Seven police officers died at a police station, who engaged the rebels, whom they considered a hostile force, Habibullah Khan Zurmatai, a tank commander of the Royal Afghan Army's 4th Armoured Brigade and his tank crew who all drowned in the Kabul River between Ibn Sina Hospital and Artal Bridge after swerving off the road, trying to avoid colliding with a bus. Habibullah Khan Zurmatai, along with his tank crew, were additional participants of the coup, leading the tanks of the Royal Afghan Guard. Other tanks that took part in the coup belonged to the Afghan Army's parachutist battalions.

==Aftermath==
Despite being part of the Musahiban Barakzai dynasty, Daoud Khan abolished the monarchy and replaced it with a new republic instead, declaring himself as head of state and head of government, foreign minister and head of the Army. The royal Arg (palace) in Kabul became the official presidential residence. In a radio address, he called the coup a "national and progressive revolution", calling the King's rule "corrupt and effete" and vowed to replace it with "genuine democracy". He pledged to continue Afghanistan's long-standing policy of neutrality.

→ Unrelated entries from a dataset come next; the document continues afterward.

(** [sqlx_problem_type]. *)
Definition sqlx_problem_type (e : SqlxError) : string :=
  match e with
  | SqlxOther _ => INFRASTRUCTURE
  | SqlxDatabase OtherKind code _ =>
      match code ≫= str_get_to 2 with
      | Some cls =>
          if bool_decide (cls = "23") then CONSTRAINT
          else if bool_decide (cls = "40") then CONTENTION
          else if bool_decide (cls = "22") || bool_decide (cls = "42") then STATEMENT
          else INFRASTRUCTURE
      | None => INFRASTRUCTURE
      end
  | SqlxDatabase _ _ _ => CONSTRAINT
  end.

(** [impl ProblemType for Error]. *)
Definition problem_type (e : Error) : string :=
  match e with
  | ECore e => core_problem_type e
  | ESqlx e => sqlx_problem_type e
  | ESerde _ => INVALID_PAYLOAD
  | EConfig _ | EConfigErrors _ | EInvalidReceivedFilter _ | EInvalidResync _
  | EMigrationPoolTooSmall _ => CONFIGURATION
  | EDuplicateChangesetVersion _ | EDisorderedChangesetVersion _ _ | EChecksumMismatch _ _ _
  | EInvalidReplay _ _ | EInvalidIngestFailureKind _ | EMigrationLockBusy
  | EChangesetBandCollision _ _ _ => SCHEMA
  | EUnsafeOutboxReplay _ => UNSAFE_REPLAY
  | EUnknownMessageType _ | EConflictingMessageType _ _ _ | EReservedHeader _
  | EConflictingRole _ _ _ => MESSAGE_ROUTING
  | EMissingIdempotencyKey => IDEMPOTENCY
  | EApplicationPanicked _ _ _ => APPLICATION_PANICKED
  | EInvalidEntityKey _ | EMissingEntityKey _ _ | ECacheOriginMismatch _ _ _ _ _ => CACHE_INVARIANT
  | EMissingHandler _ => MISSING_HANDLER
  | EHandler _ => HANDLER
  | EHandlerPanicked _ => HANDLER_PANICKED
  end.

(** [ProblemType::failure_kind]: the class a row stores. *)
Definition failure_kind (e : Error) : ReceivedFailureKind := coarsening (problem_type e).

(** ** Properties of the vocabulary *)

(** Membership of a concrete URI in the published list, by computation. *)
Ltac published := by apply (bool_decide_unpack _); vm_compute.

(** Every error of the storage crate names one of the published problem
    types: no variant carries a URI outside the list. *)
Theorem problem_type_published (e : Error) : problem_type e ∈ ALL_PROBLEM_TYPES.
Proof.
  assert (Hc : forall c, core_problem_type c ∈ ALL_PROBLEM_TYPES) by (intros []; published).
  assert (Hs : forall s, sqlx_problem_type s ∈ ALL_PROBLEM_TYPES).
  { intros [k code t|t]; [|published].
    destruct k; cbn [sqlx_problem_type]; [published..|].
    destruct (code ≫= str_get_to 2) as [cls|]; [|published].
    destruct (bool_decide (cls = "23")), (bool_decide (cls = "40")),
      (bool_decide (cls = "22")), (bool_decide (cls = "42")); published. }
  destruct e; cbn [problem_type]; auto; published.
Qed.

(** The exact inverse that reads stored rows back and the lossy map that
    writes them agree wherever both apply, for the URI and for the legacy bare
    spelling: a stored class is read back as the class it was written as, and
    coarsening a class's own URI is the identity. *)
Theorem stored_kind_roundtrip (k : ReceivedFailureKind) :
  from_problem_type (kind_problem_type k) = Some k /\
  from_problem_type (enum_str k) = Some k /\
  problem_type_deserialize (kind_problem_type k) = k /\
  coarsening (kind_problem_type k) = k.
Proof. by destruct k. Qed.

(** Fourteen of the eighteen published problem types coarsen to
    [Infrastructure]; the documentation of [coarsening] counts eleven of
    fifteen. *)
Theorem coarsening_counts :
  length ALL_PROBLEM_TYPES = 18%nat /\
  length (List.filter (fun u => bool_decide (coarsening u = KInfrastructure)) ALL_PROBLEM_TYPES)
  = 14%nat.
Proof. vm_compute. done. Qed.

(** Row decoding inverts the persisted spelling of both statuses and
    refuses every other text, naming it. *)
Theorem status_roundtrip (value : string) :
  (forall s, outbox_status_from_str value = Ok s <-> enum_str s = value) /\
  (forall s, receive_status_from_str value = Ok s <-> enum_str s = value) /\
  (forall e, outbox_status_from_str value = Err e -> e = InvalidOutboxStatus value) /\
  (forall e, receive_status_from_str value = Err e -> e = InvalidReceiveStatus value).
Proof.
  assert (Hall : forall A `{NamedEnum A} (e : CoreError) (a : A),
            ok_or e (enum_find value) = Ok a <-> enum_str a = value).
  { intros A ? ? e a. rewrite <- enum_find_Some. destruct (enum_find value); simpl; naive_solver. }
  split; [apply Hall|]. split; [apply Hall|].
  unfold outbox_status_from_str, receive_status_from_str, ok_or.
  split; intros e; case_match; congruence.
Qed.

After the coup's success, residents of Kabul began placing flowers and wreathes onto the soldiers who participated in the coup, including tanks, rifles, armoured vehicles and cars. Children reportedly stood on top of the armoured vehicles used in the coup, alongside their crews and other soldiers. The coup participants were even offered free goods and products from shopkeepers in the city, and as for its citizens, cinemas provided free tickets while taxis and buses carried passengers to their destinations free of charge. Additionally, the upper class residents of Kabul celebrated the success of the coup with alcoholic beverages.

The Soviet Union and India diplomatically recognized the new government on July 19. On July 21, the government was recognized by West Germany, Mongolia, and Czechoslovakia.

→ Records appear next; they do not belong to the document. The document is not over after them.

Lemma tracestate_members_complete pieces ms ks :
  Forall (fun m => member_ok m = true) (carried pieces) ->
  NoDup (ks ++ map member_key (carried pieces)) ->
  tracestate_members pieces ms ks = Some (kept ms (carried pieces)).
Proof.
  revert ms ks. induction pieces as [|p ps IH]; intros ms ks Hv Hnd.
  - simpl. unfold kept, carried. simpl. by rewrite take_nil, app_nil_r.
  - unfold carried in *. simpl in *. fold (carried ps) in *.
    destruct (is_empty (trim_matches ows p)) eqn:Ee; simpl in *; [by apply IH|].
    set (m := trim_matches ows p) in *.
    inversion Hv as [|? ? Hm Hv']; subst.
    apply member_ok_split in Hm as (e & -> & -> & ->). simpl.
    case_bool_decide as Hin.
    { apply NoDup_app in Hnd as (_ & Hd & _). exfalso. apply (Hd _ Hin). left. }
    rewrite IH; [by rewrite kept_cons|done|]. by rewrite <- app_assoc.
Qed.

(** ** Lengths *)

Definition total (ws : list string) : nat := foldr (fun w n => S (String.length w) + n)%nat O ws.

Lemma length_join_total c ws :
  ws <> [] -> S (String.length (str_join (String c "") ws)) = total ws.
Proof.
  induction ws as [|w ws IH]; intros Hne; [done|].
  rewrite length_join_cons. destruct ws as [|v vs]; [simpl; lia|].
  specialize (IH ltac:(done)). cbn [total foldr] in *. lia.
Qed.

Lemma total_take n ws : (total (take n ws) <= total ws)%nat.
Proof.
  revert n. induction ws as [|w ws IH]; intros [|n]; simpl; try lia.
  specialize (IH n). lia.
Qed.

Lemma total_carried ps : (total (carried ps) <= total ps)%nat.
Proof.
  induction ps as [|p ps IH]; [done|]. unfold carried. simpl. fold (carried ps).
  pose proof (length_trim_matches ows p). destruct (is_empty _); simpl; lia.
Qed.

Lemma carried_idemp ps n : carried (take n (carried ps)) = take n (carried ps).
Proof.
  assert (H : Forall (fun m => is_empty m = false /\ trim_matches ows m = m) (carried ps)).
  { apply Forall_forall. intros m [Hm Hne]%elem_of_sfilter.
    apply list_elem_of_In, in_map_iff in Hm as (p & <- & _).
    split; [by apply negb_true_iff|apply trim_matches_idemp]. }
  apply (Forall_take _ n) in H. revert H. generalize (take n (carried ps)).
  induction 1 as [|m l [He Ht] Hl IH]; [done|].
  unfold carried. simpl. rewrite Ht, He. simpl. fold (carried l). by rewrite IH.
Qed.

Lemma carried_avoids ps c m :
  (forall p, p ∈ ps -> avoids c p = true) -> m ∈ carried ps -> avoids c m = true.
Proof.
  intros Hps [Hm _]%elem_of_sfilter. apply list_elem_of_In, in_map_iff in Hm as (p & <- & Hp).
  apply avoids_trim_matches, Hps. by apply list_elem_of_In.
Qed.

Lemma sanitized_tracestate_fixed value stored :
  sanitized_tracestate value = Some stored -> sanitized_tracestate stored = Some stored.
Proof.
  intros Hs.
  unfold sanitized_tracestate in Hs.
  destruct (Nat.ltb_spec MAX_TRACESTATE_LEN (String.length value)) as [|Hlen]; [done|].
  destruct (tracestate_members _ [] []) as [out|] eqn:Em; [|done].
  apply tracestate_members_sound in Em as (Hv & Hnd & Hout); [|constructor].
  rewrite kept_nil in Hout. rewrite app_nil_l in Hnd.
  assert (Hne : out <> []) by (by destruct out).
  assert (Hst : stored = str_join "," out) by (destruct out; congruence). clear Hs. subst stored.
  assert (Hsplit : split_on ","%char (str_join "," out) = out).
  { apply split_join; [done|]. intros w Hw. rewrite Hout in Hw.
    eapply carried_avoids; [apply split_on_avoids|].
    by eapply elem_of_take in Hw as (?&?%list_elem_of_lookup_2&?). }
  assert (Hcar : carried out = out) by (rewrite Hout; apply carried_idemp).
  assert (Hln : (String.length (str_join "," out) <= String.length value)%nat).
  { apply le_S_n. rewrite length_join_total by done.
    rewrite <- (join_split ","%char value).
    rewrite length_join_total by apply split_on_nonempty.
    rewrite Hout. etrans; [apply total_take|apply total_carried]. }
  unfold sanitized_tracestate.
  destruct (Nat.ltb_spec MAX_TRACESTATE_LEN (String.length (str_join "," out))); [lia|].
  rewrite Hsplit, tracestate_members_complete.
  - rewrite Hcar, kept_nil.
    rewrite take_ge by (rewrite Hout, length_take; unfold MAX_TRACESTATE_MEMBERS; lia).
    by destruct out.
  - rewrite Hcar, Hout. by apply Forall_take.
  - rewrite app_nil_l, Hcar, Hout. rewrite <- firstn_map.
    by apply NoDup_take.
Qed.

(** ** Properties *)

(** Normalising a [tracestate] is idempotent: whatever is stored in a
    column is accepted again, unchanged, by the next hop that parses it. *)
Theorem sanitized_tracestate_idempotent (value stored : string)
  (Hs : sanitized_tracestate value = Some stored) :
  sanitized_tracestate stored = Some stored.
Proof. by eapply sanitized_tracestate_fixed. Qed.

Lemma sanitized_tracestate_idempotent_witness :
  sanitized_tracestate "b=2 , ,a=1" = Some "b=2,a=1" /\
  sanitized_tracestate "b=2,a=1" = Some "b=2,a=1".
Proof.
  split; [vm_compute; reflexivity|].
  apply (sanitized_tracestate_idempotent "b=2 , ,a=1"). vm_compute. reflexivity.
Defined.

Lemma appended_ok_spec version k fields :
  appended_ok version k fields = true <->
  (fields = [] \/ version <> "00" /\ (k + length fields <= MAX_APPENDED_FIELDS)%nat)
  /\ Forall (fun f => is_empty f = false) fields.
Proof.
  revert k. induction fields as [|f fs IH]; intros k; simpl.
  - split; [intros _; split; [by left|constructor]|done].
  - case_bool_decide as Hv; simpl.
    { split; [done|]. intros [[?|[? ?]] _]; congruence. }
    destruct (is_empty f) eqn:He; simpl.
    { split; [done|]. intros [_ H]. inversion H; congruence. }
    destruct (Nat.ltb_spec MAX_APPENDED_FIELDS (S k)); simpl.
    { split; [done|]. intros [[?|[_ ?]] _]; [done|lia]. }
    rewrite IH, Forall_cons. split.
    + intros [H1 H2]. split; [right; split; [done|]|done].
      destruct H1 as [->|[_ ?]]; simpl; lia.
    + intros [[?|[? ?]] [_ H2]]; [done|]. split; [|done]. right. split; [done|lia].
Qed.

(** The content of a [traceparent] the program acts on. *)
Definition traceparent_fields (version t p f : string) (extra : list string) : Prop :=
  is_hex version 2 = true /\ version <> "ff"
  /\ is_hex t 32 = true /\ nonzero t = true
  /\ is_hex p 16 = true /\ nonzero p = true /\ is_hex f 2 = true
  /\ (extra = [] \/ version <> "00" /\ (length extra <= MAX_APPENDED_FIELDS)%nat)
  /\ Forall (fun x => is_empty x = false /\ avoids "-"%char x = true) extra.

Lemma is_hex_avoids v n : is_hex v n = true -> avoids "-"%char v = true.
Proof.
  unfold is_hex, avoids. intros [_ H]%andb_true_iff. revert H.
  induction v as [|c v IH]; simpl; [done|]. intros [Hc Hv]%andb_true_iff.
  apply andb_true_iff. split; [|auto].
  destruct (Ascii.eqb_spec c "-"%char) as [->|]; [done|done].
Qed.

(** The [traceparent] grammar: a value is accepted exactly when it is the
    four hexadecimal fields joined by dashes (two, thirty-two, sixteen and two
    digits, the two ids not all zero, version not [ff]), followed by at most
    twelve non-empty further fields, and by none at all under version [00]. *)
Theorem traceparent_grammar (value : string) :
  is_well_formed_traceparent value = true <->
  exists version t p f extra,
    value = str_join "-" (version :: t :: p :: f :: extra)
    /\ traceparent_fields version t p f extra.
Proof.
  unfold is_well_formed_traceparent, traceparent_fields. split.
  - intros H. pose proof (join_split "-"%char value) as Hj.
    pose proof (split_on_avoids "-"%char value) as Hav.
    destruct (split_on "-"%char value) as [|version [|t [|p [|f extra]]]]; try done.
    exists version, t, p, f, extra. split; [done|].
    destruct (is_hex version 2) eqn:Hver; [|done].
    case_bool_decide as Hff; [done|]. simpl in H.
    destruct (appended_ok version 0 extra) eqn:Happ; [|done]. simpl in H.
    reflect_bools. apply appended_ok_spec in Happ as [Hex Hne].
    split_and!; try done.
    rewrite Forall_forall in *. intros x Hx. split; [by apply Hne|].
    apply Hav. do 4 right. done.
  - intros (version & t & p & f & extra & -> & Hver & Hff & Ht & Htz & Hp & Hpz & Hf & Hex & Hne).
    rewrite split_join; [|done|].
    2: { intros w Hw. rewrite !elem_of_cons in Hw. rewrite Forall_forall in Hne.
         destruct Hw as [->|[->|[->|[->|Hw]]]]; eauto using is_hex_avoids. by apply Hne. }
    rewrite Hver, bool_decide_eq_false_2 by done. simpl.
    assert (Happ : appended_ok version 0 extra = true).
    { apply appended_ok_spec. split; [done|]. eapply Forall_impl; [done|]. by intros ? []. }
    rewrite Happ. simpl. by rewrite Ht, Htz, Hp, Hpz, Hf.
Qed.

I think all those compatriots most sincerely who have welcomed the establishment of the Republican regime throughout the country in the unprecedented and heartfelt manner and want to see me.

It is my heartfelt desire to see all of them, but because of being very busy this possibility does not exist at present. I hope I will be able to see you all personally at a suitable time
— Excerpt from the New Kabul Times, July 21, 1973, words from Daoud Khan after the coup

Daoud Khan's links to Marxism, and the Parchamite support in his military coup, led to some suspecting it as being a communist takeover. In order to prevent opposition, he assured continuity of religious and cultural heritage, as demonstrated in the Republican Decrees created in July 1973. Upon coming to power, Daoud Khan disbanded the parliament and the judiciary, with direct executive rule established. Additionally, the Afghan Army was also referred to as the "Afghan Republican Army" in the 12th volume of a Kabul Times newspaper, published a few days after the coup. Despite his socialist views, Daoud did not bring drastic change to the economic system and maintained connections with the Cold War superpowers.

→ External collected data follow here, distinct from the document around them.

(** [claim_batch]: [Uuid::new_v4] supplies [cid]. The sort restores insert order. *)
Definition claim_batch (now : instant) (locked : uuid -> bool) (worker : string) (lease : interval)
  (limit : Z) (cid : uuid) : sql (list ClaimedOutboxRow) :=
  _ ← collapse_stale_pending_rows now limit;
  rs ← claim_statement now locked worker lease limit cid;
  claimed ← lift (decode_claimed cid rs);
  mret (sql_order_by (fun c => row_order (orow_db (claimed_row c))) claimed).

(** ** Marks *)

Inductive MarkOutcome := Updated | StaleClaim | Missing.
#[global] Instance MarkOutcome_eq_dec : EqDecision MarkOutcome.
Proof. solve_decision. Defined.

(** [WHERE message_id = $1 AND status = 'publishing' AND claim_id = $2]. *)
Definition claimed_as (mid cid : uuid) (r : DbRow) : bool :=
  bool_decide (message_id r = mid) && is_status Publishing r && sql_eq (claim_id r) (Some cid).

Definition mark_miss_outcome (mid : uuid) (ob : Outbox) : MarkOutcome :=
  if existsb (fun r : DbRow => bool_decide (message_id r = mid)) (rows ob) then StaleClaim else Missing.

(** [mark_with_sql], and the tail [mark_publish_failed] repeats. *)
Definition mark_with (f : DbRow -> DbRow) (mid cid : uuid) : sql MarkOutcome := fun ob =>
  let affected := sql_count (claimed_as mid cid) (rows ob) in
  let ob' := with_rows ob (sql_update (claimed_as mid cid) f (rows ob)) in
  (Ok (if Nat.eqb affected 1 then Updated else mark_miss_outcome mid ob'), ob').

Definition published_row (now : instant) (r : DbRow) : DbRow :=
  {| msg := msg r; status := Published; attempts := attempts r;
     next_attempt_at := next_attempt_at r; last_error := last_error r;
     claim_id := None; claimed_by := None; claim_expires_at := None; published_at := Some now |}.

Definition mark_published (now : instant) : uuid -> uuid -> sql MarkOutcome :=
  mark_with (published_row now).

Definition retry_row (now : instant) (error : string) (retry_after : interval) (r : DbRow) : DbRow :=
  {| msg := msg r; status := Pending; attempts := attempts r;
     next_attempt_at := now + retry_after; last_error := Some error;
     claim_id := None; claimed_by := None; claim_expires_at := None;
     published_at := published_at r |}.

Definition mark_publish_failed (now : instant) (mid cid : uuid) (error : string)
  (retry_after : interval) : sql MarkOutcome :=
  mark_with (retry_row now error retry_after) mid cid.

(** [outbox_row]. *)
Definition outbox_row (mid : uuid) (ob : Outbox) : result Error (option OutboxRow) :=
  match List.find (fun r : DbRow => bool_decide (message_id r = mid)) (rows ob) with
  | None => Ok None
  | Some r => o ← row_from_pg r; Ok (Some o)
  end.

(** ** Retention *)

Record PurgeConfig := {
  older_than : interval;
  batch_size : Z;
  purge_poll_interval : interval;
  include_failed : bool;
}.

Definition purge_validate (cfg : PurgeConfig) : result CoreError unit :=
  if older_than cfg =? 0 then
    Err (InvalidPurgeConfig "older_than"
           "must be greater than zero; retaining nothing deletes rows as they land")
  else if batch_size cfg <=? 0 then
    Err (InvalidPurgeConfig "batch_size" "must be greater than zero")
  else if purge_poll_interval cfg =? 0 then
    Err (InvalidPurgeConfig "poll_interval" "must be greater than zero")
  else Ok tt.

Definition purgeable (cfg : PurgeConfig) (s : OutboxStatus) : bool :=
  match s with
  | Published | Superseded => true
  | OFailed => include_failed cfg
  | _ => false
  end.

Definition reclaimable (now : instant) (locked : uuid -> bool) (cfg : PurgeConfig) (r : DbRow) : bool :=
  purgeable cfg (status r) && (created_at r <? now - older_than cfg) && negb (locked (message_id r)).

Definition victims (now : instant) (locked : uuid -> bool) (cfg : PurgeConfig) (t : list DbRow)
  : list DbRow :=
  sql_limit (batch_size cfg) (sql_order_by row_created
    (List.filter (reclaimable now locked cfg) t)).

(** [purge_outbox_once], answering the number of rows deleted. *)
Definition purge_outbox_once (now : instant) (locked : uuid -> bool) (cfg : PurgeConfig) : sql nat :=
  _ ← lift (lift_core (purge_validate cfg));
  stmt (fun ob =>
    let vs := victims now locked cfg (rows ob) in
    (Ok (sql_count (id_in vs) (rows ob)),
     with_rows ob (List.filter (fun r : DbRow => negb (id_in vs r)) (rows ob)))).

(** ** Stored keys *)

Lemma lower_hex_nibble c : lower_hex c = true -> is_Some (decode_hex_nibble c).
Proof. intros H. destruct c as [[] [] [] [] [] [] [] []]; try (by vm_compute in H); by eexists. Qed.

Lemma lower_hex_pairs n : forall s, String.length s = (2 * n)%nat -> all_bytes lower_hex s = true ->
  is_Some (decode_pairs s).
Proof.
  induction n as [|n IH]; intros s Hl Ha.
  - destruct s; [|done]. by eexists.
  - destruct s as [|h [|l s]]; simpl in Hl; [lia..|]. simpl in Ha. reflect_bools.
    destruct (lower_hex_nibble h) as [hi Ehi]; [done|].
    destruct (lower_hex_nibble l) as [lo Elo]; [done|].
    destruct (IH s) as [k Ek]; [lia|done|]. simpl. rewrite Ehi, Elo. simpl. rewrite Ek. by eexists.
Qed.

(** The [CHECK] on the key makes it decodable. *)
Lemma checked_key_decodes k :
  check_idempotency_key (Some k) = true -> exists bs, from_hex k = Ok bs.
Proof.
  simpl. intros [Hl Ha]%andb_true_iff. unfold from_hex, HEX_LEN. rewrite Hl. simpl.
  apply Nat.eqb_eq in Hl. destruct (lower_hex_pairs 32 k Hl Ha) as [bs ->]. simpl. by eexists.
Qed.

Only a month later, in July 1973, the Muslim Youth Organisation attempted to overthrow the Republican government. After failing, the group fled to Pakistan seeking sanctuary, where the Pakistani government accepted them and provided military training for Afghan exiles and their followers.

A loya jirga was convened following the Constitutional Assembly election in January 1977, and approved a new constitution creating a presidential one-party state, with strong powers to the head of state. Daoud started re-approaching the United States and Pakistan, which contributed to the deterioration of his relations with the Soviet Union and the PDPA communists. Eventually he was overthrown and killed during the Saur Revolution in 1978, including by several high-ranking civilian and military officials who helped him to obtain power in 1973.